Les personnages, grâce à l’écriture subtilement poétique et politique de l’auteur, nous amènent très vite dans des lieux de l’esprit où le manque est la première matière.

Adrien d’Hose a l’art de saisir les émotions, les sentiments et les paroles des personnages à l’acmé de leurs surgissements et aucune graisse dans ces répliques ; tout va à l’essentiel tout le temps, occupé à dire notre sentiment du dérisoire et d’une banalité tragique.

Square Edison est une forme de variation sur une robinsonnade à plusieurs, ils et elles sont là dans les ricochements de leur solitude collective et l’humour perce souvent la désespérance qui affleure dans cette bande d’enfants perdus du siècle.
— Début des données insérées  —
(* ===== verification/RulesEngine.v ===== *)
(** * The rules engine and the rule administration (internal/service/rules_engine.go,
    rule_admin.go, internal/storage/redis/rule_invalidator.go, internal/domain/rule.go)

    The engine runs after a write has committed: it loads and compiles the enabled rules
    of the collection through a cache with a time to live, and fires the actions of the
    rules whose condition holds.  Its effects (the structured log line, the delivery
    publisher, the action plugins, the match counter) are operations on the world [W];
    the warnings it logs about failures are not modelled. *)

From stdpp Require Import base list strings gmap.
From Stdlib Require Import ZArith Lia Ascii.
From S2P Require Import Prelude GoMap Json Paths Diff DiffSound Domain Tenant Config Plugin Repo Rules RulesSound.

(** ** Ports *)

(** [domain.RuleRepository]; [Create] and [Update] complete the rule they are given. *)
Class RuleRepository (W : Type) := {
  rrCreate : ctx -> string -> time -> Rule -> W -> res err Rule * W;
  rrGet : ctx -> string -> string -> W -> res err Rule;
  rrList : ctx -> string -> W -> res err (list Rule);
  rrUpdate : ctx -> string -> time -> Rule -> W -> res err Rule * W;
  rrDelete : ctx -> string -> string -> W -> res err unit * W;
  rrListAll : ctx -> W -> res err (list (string * list Rule)) }.

Record DeliveryRequest := mkDeliveryRequest {
  dr_Collection : string; dr_Event : Event; dr_RuleID : string; dr_RuleName : string; dr_Webhook : Webhook }.

Inductive logLevel := LevelDebug | LevelInfo | LevelWarn | LevelError.

Definition parseLogLevel (level : string) : logLevel :=
  if str_eqb level "debug" then LevelDebug
  else if str_eqb level "warn" || str_eqb level "warning" then LevelWarn
  else if str_eqb level "error" then LevelError
  else LevelInfo.

(** The line [fireLog] writes. *)
Record logLine := mkLogLine {
  ll_Level : logLevel; ll_Collection : string; ll_RuleID : string; ll_RuleName : string;
  ll_EntityID : string; ll_Version : Z; ll_Op : string }.

Definition defaultRuleCacheTTL : Z := 30000000000.

Definition toEvalEvent (ev : Event) : EvalEvent :=
  mkEvalEvent (ev_Op ev) (ev_EntityID ev) (ev_Author ev) (ev_Source ev) (ev_Changes ev).

Section Engine.
Context {W R : Type} `{RegexpEngine R} `{RuleRepository W}.

Record compiledRule := mkCompiled { cr_id : string; cr_name : string; cr_pred : Predicate R; cr_actions : list Action }.
Record ruleCacheEntry := mkEntry { ce_rules : list compiledRule; ce_expiresAt : time }.
Abbreviation ruleCache := (gmap (string * string) ruleCacheEntry).

Record RulesEngine := mkEngine {
  eng_pub : option (ctx -> DeliveryRequest -> W -> option err * W);
  eng_actions : option (Host W);
  eng_metrics : option (string -> string -> W -> W);
  eng_log : logLine -> W -> W;
  eng_ttl : Z }.

(** [NewRulesEngine] with [WithRuleCacheTTL]. *)
Definition NewRulesEngine pub actions metrics log (ttl : Z) : RulesEngine :=
  mkEngine pub actions metrics log (if (0 <? ttl)%Z then ttl else defaultRuleCacheTTL).

(** ** Loading *)

Fixpoint compileEnabled (rs : list Rule) : list compiledRule :=
  match rs with
  | [] => []
  | r :: rs' =>
      if negb (r_Enabled r) then compileEnabled rs'
      else
        match Compile (r_Condition r) with
        | Err _ => compileEnabled rs'
        | Ok pred => mkCompiled (r_ID r) (r_Name r) pred (r_Actions r) :: compileEnabled rs'
        end
  end.

(** [now] is read for the expiry check and, on a load, again for the new entry. *)
Definition rulesFor (eng : RulesEngine) (now now' : time) (c : ctx) (key : string * string) (cache : ruleCache) (w : W) : list compiledRule * ruleCache :=
  let load :=
    match rrList c (snd key) w with
    | Err _ => ([], cache)
    | Ok list => let compiled := compileEnabled list in (compiled, <[key := mkEntry compiled (now' + eng_ttl eng)%Z]> cache)
    end in
  match cache !! key with
  | Some ent => if (now <? ce_expiresAt ent)%Z then (ce_rules ent, cache) else load
  | None => load
  end.

Definition engInvalidate (tenantDB collection : string) (cache : ruleCache) : ruleCache := delete (tenantDB, collection) cache.

(** ** Firing *)

Definition count (eng : RulesEngine) (tenantID action : string) (w : W) : W :=
  match eng_metrics eng with Some m => m tenantID action w | None => w end.

Definition fireLog (eng : RulesEngine) (collection : string) (ev : Event) (id name : string) (a : Action) (w : W) : W :=
  let level := match a_Log a with Some l => parseLogLevel (Level l) | None => LevelInfo end in
  eng_log eng (mkLogLine level collection id name (ev_EntityID ev) (ev_Version ev) (ev_Op ev)) w.

Definition fireWebhook (eng : RulesEngine) (c : ctx) (collection : string) (ev : Event) (id name : string) (a : Action) (w : W) : W :=
  match a_Webhook a with
  | None => w
  | Some wh =>
      match eng_pub eng with
      | None => w
      | Some publish => snd (publish c (mkDeliveryRequest collection ev id name wh) w)
      end
  end.

Definition actionFor (eng : RulesEngine) (typ : string) : option (ActionPlugin W) := HostAction (eng_actions eng) typ.

Definition firePlugin (eng : RulesEngine) (c : ctx) (tenantID : string) (ev : Event) (a : Action) (w : W) : W :=
  match actionFor eng (a_Type a) with
  | None => w
  | Some ap => count eng tenantID (a_Type a) (snd (Execute ap c ev (a_Params a) w))
  end.

Definition fire (eng : RulesEngine) (c : ctx) (tenantID collection : string) (ev : Event) (id name : string) (w : W) (a : Action) : W :=
  if str_eqb (a_Type a) ActionLog then count eng tenantID ActionLog (fireLog eng collection ev id name a w)
  else if str_eqb (a_Type a) ActionWebhook then count eng tenantID ActionWebhook (fireWebhook eng c collection ev id name a w)
  else firePlugin eng c tenantID ev a w.

Definition Evaluate (eng : option RulesEngine) (now now' : time) (c : ctx) (collection : string) (ev : Event) (cache : ruleCache) (w : W) : ruleCache * W :=
  match eng with
  | None => (cache, w)
  | Some eng =>
      match FromContext c with
      | None => (cache, w)
      | Some p =>
          let '(compiled, cache') := rulesFor eng now now' c (DatabaseName (p_Tenant p), collection) cache w in
          let ee := toEvalEvent ev in
          (cache', fold_left (fun w r =>
             if negb (Eval (cr_pred r) ee) then w
             else fold_left (fire eng c (t_ID (p_Tenant p)) collection ev (cr_id r) (cr_name r)) (cr_actions r) w) compiled w)
      end
  end.

(** ** Administration *)

(** The service reports a [*rules.RuleError] or a repository error. *)
Inductive ruleSvcErr := RuleInvalid (e : RuleError) | RuleRepoErr (e : err).

Definition ruleDetails (r : Rule) : state :=
  mset "rule_id" (JStr (r_ID r)) (mset "name" (JStr (r_Name r)) (mset "version" (JInt64 (r_Version r)) [])).

Context `{AuditStore W}.

(** [cache] is the optional invalidator, [audit] whether an audit store is wired. *)
Record RuleService := mkRuleService { rs_cache : option (ctx -> string -> W -> W); rs_audit : bool }.

Definition invalidate (s : RuleService) (c : ctx) (collection : string) (w : W) : W :=
  match rs_cache s with Some inv => inv c collection w | None => w end.

Definition audited (s : RuleService) (id : string) (now : time) (c : ctx) (action collection : string) (r : Rule) (w : W) : W :=
  if negb (rs_audit s) then w
  else
    let actor := match FromContext c with Some p => t_ID (p_Tenant p) | None => "" end in
    snd (RecordAudit c (mkAuditEvent id action collection actor now (ruleDetails r)) w).

Definition CreateRule (s : RuleService) (id : string) (now : time) (c : ctx) (collection : string) (r : Rule) (w : W) : res ruleSvcErr Rule * W :=
  match ValidateRule r with
  | Some e => (Err (RuleInvalid e), w)
  | None =>
      match rrCreate c collection now r w with
      | (Err e, w1) => (Err (RuleRepoErr e), w1)
      | (Ok r', w1) => (Ok r', invalidate s c collection (audited s id now c "rule.created" collection r' w1))
      end
  end.

Definition setRuleID (id : string) (r : Rule) : Rule :=
  mkRule id (r_Name r) (r_Enabled r) (r_Condition r) (r_Actions r) (r_Version r) (r_UpdatedAt r).

Definition UpdateRule (s : RuleService) (aid : string) (now : time) (c : ctx) (collection id : string) (r : Rule) (w : W) : res ruleSvcErr Rule * W :=
  let r := setRuleID id r in
  match ValidateRule r with
  | Some e => (Err (RuleInvalid e), w)
  | None =>
      match rrUpdate c collection now r w with
      | (Err e, w1) => (Err (RuleRepoErr e), w1)
      | (Ok r', w1) => (Ok r', invalidate s c collection (audited s aid now c "rule.updated" collection r' w1))
      end
  end.

Definition DeleteRule (s : RuleService) (aid : string) (now : time) (c : ctx) (collection id : string) (w : W) : res ruleSvcErr unit * W :=
  match rrGet c collection id w with
  | Err e => (Err (RuleRepoErr e), w)
  | Ok r =>
      match rrDelete c collection id w with
      | (Err e, w1) => (Err (RuleRepoErr e), w1)
      | (Ok _, w1) => (Ok tt, invalidate s c collection (audited s aid now c "rule.deleted" collection r w1))
      end
  end.

(** ** Invalidation messages *)

Definition bar : ascii := "|"%char.

Definition invalidateMsg (c : ctx) (collection : string) : option string :=
  match FromContext c with
  | None => None
  | Some p => Some (DatabaseName (p_Tenant p) +:+ "|" +:+ collection)
  end.

Definition parseInvalidateMsg (payload : string) : option (string * string) :=
  match cut bar payload with
  | None => None
  | Some (db, coll) => if str_eqb db "" || str_eqb coll "" then None else Some (db, coll)
  end.

(** The body of the subscriber's loop, with [onInvalidate] the engine's [Invalidate]. *)
Definition onMessage (payload : string) (cache : ruleCache) : ruleCache :=
  match parseInvalidateMsg payload with
  | Some (db, coll) => engInvalidate db coll cache
  | None => cache
  end.

(** ** What must fire *)

(** The actions of the enabled rules whose condition holds, in the order of the rules. *)
Inductive fires (ee : EvalEvent) : list Rule -> list (Rule * Action) -> Prop :=
| fires_nil : fires ee [] []
| fires_off r rs out : r_Enabled r = false -> fires ee rs out -> fires ee (r :: rs) out
| fires_miss r rs out : r_Enabled r = true -> ~ sat (r_Condition r) ee -> fires ee rs out -> fires ee (r :: rs) out
| fires_hit r rs out : r_Enabled r = true -> sat (r_Condition r) ee -> fires ee rs out ->
    fires ee (r :: rs) (map (pair r) (r_Actions r) ++ out).

Definition fireAll (eng : RulesEngine) (p : Principal) (collection : string) (ev : Event) (out : list (Rule * Action)) (w : W) : W :=
  fold_left (fun w ra => fire eng (Some p) (t_ID (p_Tenant p)) collection ev (r_ID (fst ra)) (r_Name (fst ra)) w (snd ra)) out w.

(** Running the compiled rules fires exactly those actions. *)
Lemma run_fires (eng : RulesEngine) (p : Principal) (collection : string) (ev : Event) (rs : list Rule) (w : W) :
  Forall (fun r => validCond (r_Condition r)) rs ->
  exists out, fires (toEvalEvent ev) rs out /\
    fold_left (fun w r => if negb (Eval (cr_pred r) (toEvalEvent ev)) then w
      else fold_left (fire eng (Some p) (t_ID (p_Tenant p)) collection ev (cr_id r) (cr_name r)) (cr_actions r) w)
      (compileEnabled rs) w = fireAll eng p collection ev out w.
Proof.
  intros Hv. revert w. induction Hv as [|r rs Hr _ IH]; intros w; [by exists []; split; [constructor|]|]. cbn [compileEnabled].
  destruct (r_Enabled r) eqn:Ee; cbn [negb].
  2: { destruct (IH w) as (out & Ho & E). exists out. split; [by apply fires_off|done]. }
  destruct (proj2 (compile_total (r_Condition r) "condition") Hr) as [pred Hp]. unfold Compile. rewrite Hp.
  pose proof (compile_eval (toEvalEvent ev) _ _ _ Hp) as Hs. cbn [fold_left cr_pred cr_id cr_name cr_actions].
  destruct (Eval pred (toEvalEvent ev)) eqn:Ev; cbn [negb].
  - destruct (IH (fold_left (fire eng (Some p) (t_ID (p_Tenant p)) collection ev (r_ID r) (r_Name r)) (r_Actions r) w)) as (out & Ho & E).
    exists (map (pair r) (r_Actions r) ++ out). split; [apply fires_hit; [done|by apply Hs|done]|].
    unfold fireAll in *. rewrite fold_left_app, E. f_equal. clear. revert w.
    induction (r_Actions r) as [|a l IH]; intros w; cbn; [done|by rewrite IH].
  - destruct (IH w) as (out & Ho & E). exists out. split; [|done]. apply fires_miss; [done| |done]. intros Hsat. by apply Hs in Hsat.
Qed.

(** Nothing usable is cached for the key. *)
Definition mustLoad (now : time) (key : string * string) (cache : ruleCache) : Prop :=
  match cache !! key with Some ent => (ce_expiresAt ent <= now)%Z | None => True end.

Lemma mustLoad_invalidate now db coll cache : mustLoad now (db, coll) (engInvalidate db coll cache).
Proof. unfold mustLoad, engInvalidate. by rewrite lookup_delete_eq. Qed.

Lemma rulesFor_load eng now now' c key cache w l :
  mustLoad now key cache -> rrList c (snd key) w = Ok l ->
  rulesFor eng now now' c key cache w = (compileEnabled l, <[key := mkEntry (compileEnabled l) (now' + eng_ttl eng)%Z]> cache).
Proof.
  unfold mustLoad, rulesFor. intros Hm ->. destruct (cache !! key) as [ent|]; [|done].
  by rewrite (proj2 (Z.ltb_ge now (ce_expiresAt ent)) Hm).
Qed.

Lemma parse_invalidate (p : Principal) (collection : string) :
  has_byte bar (DatabaseName (p_Tenant p)) = false -> DatabaseName (p_Tenant p) <> "" -> collection <> "" ->
  parseInvalidateMsg (DatabaseName (p_Tenant p) +:+ "|" +:+ collection) = Some (DatabaseName (p_Tenant p), collection).
Proof.
  intros Hb Hd Hc. unfold parseInvalidateMsg.
  change ("|" +:+ collection) with (String bar collection). rewrite cut_app by done.
  apply str_eqb_neq in Hd, Hc. by rewrite Hd, Hc.
Qed.

End Engine.

Arguments RulesEngine : clear implicits.
Arguments ruleCacheEntry : clear implicits.
Arguments compiledRule : clear implicits.

(** ** Property *)


(** ** A run: the world is the stored rules and the log written so far *)

Definition ruleWorld : Type := list Rule * list logLine.

Definition ex_ruleRepo : RuleRepository ruleWorld := {|
  rrCreate _ _ _ r w := (Ok r, (fst w ++ [r], snd w));
  rrGet _ _ id w := match find (fun r => str_eqb (r_ID r) id) (fst w) with Some r => Ok r | None => Err ErrNotFound end;
  rrList _ _ w := Ok (fst w);
  rrUpdate _ _ _ r w := (Ok r, (map (fun r0 => if str_eqb (r_ID r0) (r_ID r) then r else r0) (fst w), snd w));
  rrDelete _ _ id w := (Ok tt, (List.filter (fun r => negb (str_eqb (r_ID r) id)) (fst w), snd w));
  rrListAll _ w := Ok [("crm.deals", fst w)] |}.

Definition ex_engine : RulesEngine ruleWorld := mkEngine None None None (fun l w => (fst w, snd w ++ [l])) 30.

Definition ex_rule (name : string) (c : Condition) : Rule :=
  mkRule name name true c [mkRuleAction ActionLog None (Some (mkLogAction "warn")) ""] 1 0.

Definition ex_leaf (v : string) : Condition := mkCondition None None None FieldOp OpEq (JStr v) None.

Definition ex_ruleEvent : Event :=
  mkEvent "deal-1" 3 OpUpdate "u1" "erp" 5 6 7 "e3" "" [mkChange "items.0.price" OpChange (JNum (Numbers.intToFloat 5)) JNull] None None None.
Pas de minimalisme cependant, l’enjeu du drame frôle les vertiges de la tragédie, il ne reste que le frottement des êtres et de leurs paroles pour tenter d’échapper au destin Titanic qui les guette.

Yoan : Pourtant j’ai l’impression d’avoir mis du sens. J’ai l’impression d’avoir trouvé quelque chose en venant ici. La pièce perdue d’un puzzle. Je voulais revenir, tout le temps, comme si ce qui avait disparu se trouvait là, quelque part, autour. Je sens que c’est là, je me sens si proche. Si proche de ce qu’il me manque. 

C’est aussi une pièce émouvante à propos de cette génération de l’ambiguïté de vivre pour trouver sa place, après le ressourcement au square Edison…

En ce sens, Square Edison est une pièce revigorante qui met en exergue la puissance des paroles qui viennent du plus profond, souvent à l’insu même des protagonistes, et qui leur donne une dimension humaine, plus qu’humaine.